Philippine govt, opposition slam Chinese envoy for comments on Manila’s Taiwan policy

Camille Elemia
Philippine govt, opposition slam Chinese envoy for comments on Manila’s Taiwan policy Chinese Ambassador to the Philippines Huang Xilian (second from right) and Department of Tourism Secretary Christina Frasco (center) greet visitors from China as they arrive at Ninoy Aquino International Airport in Paranaque, Metro Manila, Jan. 24, 2023.
[Jam Sta Rosa/AFP]

The Philippine government and opposition have slammed the Chinese envoy for his statements on Manila’s policy on Taiwan and its workers on the neighboring island, saying they will not brook any attempts at intimidation by Beijing.

Chinese Ambassador to the Philippines Huang Xilian last week criticized the Philippines granting the United States greater access to military bases fronting Taiwan, advising Manila to “unequivocally oppose” the island’s independence if it cared about the 150,000 Filipinos working there.

Opposition Philippine Sen. Risa Hontiveros asked President Ferdinand Marcos Jr. to call on Beijing to immediately recall its envoy for his “disgraceful statements,” which she called a threat to Filipinos working in Taiwan. 
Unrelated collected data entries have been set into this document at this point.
(** The unnamed data stream of a file that is not a directory. *)
Definition ntfs_data (source : ImageRead) (file : NtfsFile) : result (NtfsDataItem * DataAttribute) :=
  let! item := transpose_some (file_data file source) (Msg "{path:?} has no unnamed NTFS $DATA stream" []) in
  let! attribute := to_attribute item in
  let! _ := validate_ntfs_image_attribute attribute in
  Ok (item, attribute).

Definition ntfs_compressed (attribute : DataAttribute) : bool := da_compressed attribute && negb (da_resident attribute).

Definition open_compressed (source : ImageRead) (file : NtfsFile) : result CompressedStream :=
  CompressedStream_open (cluster_size file) (volume_size file) (attributes_raw file source).

Section ntfs_copy.
Context `{Os}.

Fixpoint compressed_copy (fuel : nat) (source : ImageRead) (compressed : CompressedStream) (length offset : Z)
    (target : ExtractionTarget) : result ExtractionTarget :=
  if length <=? offset then Ok target
  else
    match fuel with
    | O => OutOfFuel
    | S fuel =>
        let! left_ := sub length offset in
        let count := Z.min left_ COPY_BUFFER_SIZE in
        let '(read, compressed) := NtfsStream.read_exact_at (H := image_disk source) compressed offset count in
        let! bytes := read in
        let! target := target_write target bytes in
        let! offset := add offset count in
        compressed_copy fuel source compressed length offset target
    end.

Definition extract_ntfs (fuel : nat) (source : ImageRead) (path : list Z) (target : ExtractionTarget) : result (ExtractionTarget * Z) :=
  let! ntfs := open_ntfs source in
  let! file := resolve_ntfs ntfs source path in
  if ntfs_is_directory file then path_error path "{} is not a regular file"
  else
    let! (item, attribute) := ntfs_data source file in
    if ntfs_compressed attribute then
      let! compressed := open_compressed source file in
      let length := cs_length compressed in
      let! target := compressed_copy (Z.to_nat length) source compressed length 0 target in
      Ok (target, length)
    else
      let! value := attribute_value item source in
      let! copied := stream_copy fuel value target in
      Ok (copied, value_len value).
End ntfs_copy.
(** C18: A file inside a volume is one list of bytes, however it is read. Where the
    file system of the selected volume holds these bytes under a path (a FAT
    chain that is read in pieces, a plain or a compressed NTFS stream, an ext
    file), extraction writes exactly them and digests them, and the file as a
    disk of its own is an image of exactly them. *)
Theorem inner_file_exact `{InnerLaws} `{!ReadSeekAt NtfsValue} `{!ReadSeekAt Ext4File} `{OsLaws}
    self selector volume kind sliced path normalized c :
  session_ok self -> select_volume self selector = Ok volume -> vi_filesystem volume = Some kind -> volume_source self volume = Ok sliced ->
  normalized_inner_path path = Ok normalized -> holds (SlicedImage_image sliced) normalized c kind -> bytes_ok c -> len c <= U64_MAX ->
  (exists enough, forall fuel, (enough <= fuel)%nat ->
    wp (extract_inner_file fuel (SlicedImage_image sliced) kind path) (fun '(file, digest, n) => contents file = c /\ digest = c /\ n = len c)) /\
  exists image, child_image self volume path = Ok image /\ ImageOf (FilesystemFileImage_image image) c.
Proof.
  intros [Hsrc Hvols] Hsel Hkind Hsl Hn Hh Hb Hm.
  assert (0 <= vi_offset volume /\ 0 <= vi_length volume) as [Hvo Hvl].
  { rewrite Forall_forall in Hvols. apply Hvols. by eapply select_volume_in. }
  assert (image_ok (SlicedImage_image sliced)) as Hi.
  { apply slice_image_ok. by apply (wp_value _ _ _ (wp_SlicedImage_new (se_source self) _ _ Hsrc Hvo Hvl)) in Hsl as [? _]. }
  split.
  - exists (S (Z.to_nat (len c))). intros fuel Hf. pose proof (len_nonneg c). eapply wp_extract_holds; [done|done|done|done|done|lia].
  - unfold child_image, volume_filesystem. rewrite Hkind. cbn [ok_or bind]. rewrite Hsl. cbn [bind]. rewrite Hn. cbn [bind].
    rewrite (holds_length _ _ _ _ Hh). cbn [bind]. eexists. split; [reflexivity|].
    split; [done|done|done| |]; intros offset n Ho Hnn Hin; cbn [image_read FilesystemFileImage_image];
      unfold FilesystemFileImage_read_exact_at, checked_add; cbn [ff_len ff_source ff_filesystem ff_path].
    + rewrite (proj2 (Z.leb_le _ U64_MAX)) by lia. cbn [ok_or bind]. rewrite (proj2 (Z.ltb_ge _ _)) by lia. by apply holds_read.
    + destruct (_ <=? U64_MAX); cbn [ok_or bind]; [|by eexists]. rewrite (proj2 (Z.ltb_lt _ _)) by lia. by eexists.
Qed.

(** ** Trees *)

(** What extraction reads under a path of the selected volume. *)
Definition inner_content `{InnerCrates} `{Os} (self : InceptionSession) (fuel : nat) (selector : option (list Z)) (source : list Z)
  : option (list Z) :=
  match (let! volume := select_volume self selector in
         let! kind := volume_filesystem volume "volume {} does not contain a supported filesystem" in
         let! sliced := volume_source self volume in
         extract_inner_file fuel (SlicedImage_image sliced) kind source) with
  | Ok (file, _, _) => Some (contents file)
  | _ => None
  end.

Section tree.
Context `{InnerLaws} `{OsLaws} `{Digest} {HF : Faults} `{TempNamesLaws}.
Variable self : InceptionSession.
Hypothesis Hself : session_ok self.

Lemma selected_volume selector volume sliced :
  select_volume self selector = Ok volume -> volume_source self volume = Ok sliced -> image_ok (SlicedImage_image sliced).
Proof.
  destruct Hself as [Hsrc Hvols]. intros Hsel Hsl. rewrite Forall_forall in Hvols.
  destruct (Hvols volume) as [Ho Hl]; [by eapply select_volume_in|]. apply slice_image_ok.
  by apply (wp_value _ _ _ (wp_SlicedImage_new (se_source self) _ _ Hsrc Ho Hl)) in Hsl as [? _].
Qed.

Lemma safe_select selector : safe (select_volume self selector).
Proof. unfold select_volume, ok_or. by repeat case_match. Qed.

Lemma safe_volume_source selector volume : select_volume self selector = Ok volume -> safe (volume_source self volume).
Proof.
  destruct Hself as [Hsrc Hvols]. intros Hsel. rewrite Forall_forall in Hvols.
  destruct (Hvols volume) as [Ho Hl]; [by eapply select_volume_in|]. eapply wp_mono; [|by apply wp_SlicedImage_new]. done.
Qed.

Lemma safe_session_list selector path : safe (session_list_directory self selector path).
Proof.
  apply safe_bind; [apply safe_select|]. intros volume Hsel. apply safe_bind; [unfold volume_filesystem; by destruct (vi_filesystem volume)|].
  intros kind _. apply safe_bind; [by eapply safe_volume_source|]. intros sliced Hsl. apply safe_list_inner. by eapply selected_volume.
Qed.

Lemma inner_tree_file_ok fuel selector :
  U64_MAX < Z.of_nat fuel -> extract_ok (session_extract_file self fuel selector) (inner_content self fuel selector).
Proof.
  intros Hfuel source x d h Hst Hd. assert (changed_below d (h_store h) (h_store h)) as Hsame by done.
  unfold session_extract_file, session_extract, inner_content. apply fs_wp_bind, fs_wp_bind, fs_wp_ret.
  destruct (safe_cases _ (safe_select selector)) as [[volume Hsel]|[e Hsel]]; rewrite Hsel; [|done]. cbn [wpe bind].
  apply fs_wp_bind, fs_wp_ret. unfold volume_filesystem. destruct (vi_filesystem volume) as [kind|]; [|done]. cbn [ok_or wpe bind].
  apply fs_wp_bind, fs_wp_exists. case_bool_decide as Hx; cbn [andb negb]; [by apply fs_wp_ret|]. apply eq_None_not_Some in Hx.
  apply fs_wp_bind, fs_wp_ret. destruct (safe_cases _ (safe_volume_source _ _ Hsel)) as [[sliced Hsl]|[e Hsl]]; rewrite Hsl; [|done]. cbn [wpe bind].
  pose proof (safe_extract_inner_file _ (selected_volume _ _ _ Hsel Hsl) fuel Hfuel kind source) as Hsafe.
  eapply fs_wp_mono; [| |apply (write_replaced_spec _ x d h); [|done..]].
  - intros n h1 (_ & bytes & Hw & Hst1). apply fs_wp_ret. cbn [wpe]. split; [done|]. exists bytes. split; [|done].
    apply bind_Ok in Hw as ([[file digest] size] & -> & [= <- _]). done.
  - done.
  - apply safe_bind; [done|]. by intros [[file digest] size] _.
Qed.
End tree.

(** C19: A directory tree of a volume is extracted exactly. When extracting a
    directory of a selected volume reports success, the destination holds exactly
    the directories and regular files that listing the volume shows below that
    path, each file with the bytes that extracting it alone gives; away from the
    destination and the staging directory nothing has changed. *)
Theorem inner_tree_recovered `{InnerLaws} `{OsLaws} `{Digest} {HF : Faults} `{TempNamesLaws}
    self selector windows fuel path_ parent dn force h result h' :
  session_ok self -> U64_MAX < Z.of_nat fuel -> store_wf (h_store h) -> (forall rest, dn <> bytes_of_string ".zfse-tree-" ++ rest) ->
  session_extract_tree windows self fuel selector path_ parent dn force h = (Ok result, h') ->
  (exists tn, h_store h !! (tn :: parent) = None /\ settled parent tn dn (h_store h) (h_store h')) /\
  forall r n, h_store h' !! (r ++ dn :: parent) = Some n <->
    shows (session_list_directory self selector) (inner_content self fuel selector) path_ r n.
Proof.
  intros Hself Hfuel Hwf Hdn Hrun.
  pose proof (extraction_spec windows _ _ _ (safe_session_list self Hself selector) (inner_tree_file_ok self Hself fuel selector Hfuel)
    parent dn path_ force h Hwf Hdn) as Hspec.
  unfold session_extract_tree, fs_bind, fs_ret in Hrun. destruct (select_volume self selector) as [volume| | |]; [|done..].
  unfold fs_wp in Hspec. rewrite Hrun in Hspec. destruct Hspec as (tn & Hfresh & Hsettled & Hrec & _). split; [|done]. by exists tn.
Qed.

(** ** Concrete instances

    The disk behind a sector of something else. *)
Definition shifted_disk : list Z := zrepeat 512 9 ++ inner_disk.

Abbreviation shifted_session := (inspect_source_at (bytes_image shifted_disk) [] 512 None).

Lemma shifted_disk_image : ImageOf (bytes_image shifted_disk) shifted_disk.
Proof. apply bytes_image_of; [apply bytes_ok_dec; vm_compute; reflexivity|vm_compute; discriminate]. Qed.

Lemma disk_volumes_show_witness :
  exists session, shifted_session = Ok session /\ map vi_offset (se_volumes session) = [512] /\
  ImageOf (se_source session) (ztake (se_stored_size session) (zdrop 512 shifted_disk)) /\ session_ok session /\
  Forall (fun volume => exists sliced, volume_source session volume = Ok sliced /\
    ImageOf (SlicedImage_image sliced) (ztake (vi_length volume) (zdrop (512 + vi_offset volume) shifted_disk))) (se_volumes session).
Proof.
  assert (match shifted_session with
    | Ok s => bool_decide (map vi_offset (se_volumes s) = [512]) && match se_container s with ContainerRaw => true | _ => false end
    | _ => false end = true) as Hok by (vm_compute; reflexivity).
  destruct shifted_session as [session|e| |] eqn:Hs; [|discriminate Hok..]. apply andb_true_iff in Hok as [Hvols Hraw].
  exists session. split; [reflexivity|]. split; [by apply bool_decide_eq_true in Hvols|].
  apply (disk_volumes_show (bytes_image shifted_disk) shifted_disk [] 512 None session).
  - exact shifted_disk_image.
  - split; vm_compute; discriminate.
  - exact I.
  - exact Hs.
  - by destruct (se_container session).
Defined.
“How dare he threaten us. The [Presidential] Palace should tell Beijing to recall their representative in Manila as soon as possible,” Hontiveros said in a statement on Sunday.

“He has no business being a diplomat if he is unable to engage with us in a respectful and dignified manner. He, along with his country’s ships and artificial islands in the West Philippine Sea, should pack up and leave,” she said, referring to the disputed South China Sea territory within Manila’s exclusive economic zone.

Akbayan, a local political party which counts Hontiveros as a member, said Huang’s remark was a “statement of a hostage taker” not an ambassador.

“We call on the Marcos administration to immediately declare the Chinese ambassador persona non grata and expel him from our country,” Akbayan said in a statement on Monday.

The Philippines is “an independent and sovereign country with the freedom to form alliances and partnerships with other nations,” Akbayan added.

Speaking on Friday at a forum hosted by a pro-Beijing local group, Huang said the Philippines may be “stoking the fire” by offering the U.S. access to military bases near the Taiwan Strait. 

Huang said China would not abandon the use of force against Taiwan, which Beijing considers a renegade province.

DND takes exception’

The Philippine Department of Foreign Affairs on Monday said it was committed to the security of all Filipinos overseas.

“We assure the public that contingency plans are in place in all places where there are high numbers of OFWs,” it said in a statement using an acronym for Overseas Foreign Workers. 

The Department of National Defense issued a similar statement on Saturday where it criticized Huang for fueling alarm.

“The DND takes exception to the statement of Chinese Ambassador to the Philippines Huang Xilian that the Philippines is meddling in the internal affairs of China concerning Taiwan,” spokesman Arsenio Andolong said in a statement.

“We observe the One China Policy and subscribe to the ASEAN principle of non-interference in approaching regional issues. Our primordial concern in Taiwan is the safety and well-being of the more than 150,000 Filipinos living and working on the island and we take grave exception to any effort by guests in our country to use this to fear-monger and intimidate us.”

Andolong also said Huang was wrong to liken the Taiwan situation to the one in the southern Philippine island of Mindanao, where the government had for years faced an insurgency.

“We wish to emphasize that the issues are different from each other,” he said. 

“The whole context and rich experience of our peace process in Mindanao, which allowed the participation of the international community … is aligned with the Philippines’ position of resolving disputes peacefully,” Andolong said.

On Sunday, the Chinese Embassy in Manila said Huang’s remarks were reported incorrectly despite the media citing quotes from a copy of the speech provided by the embassy.

“Unfortunately some misquoted or misinterpreted Ambassador Huang’s remarks or simply took part of the ambassador’s words out of context,” the embassy said in a statement on its Facebook page on Sunday.

Marcos has yet to weigh in on Huang’s speech.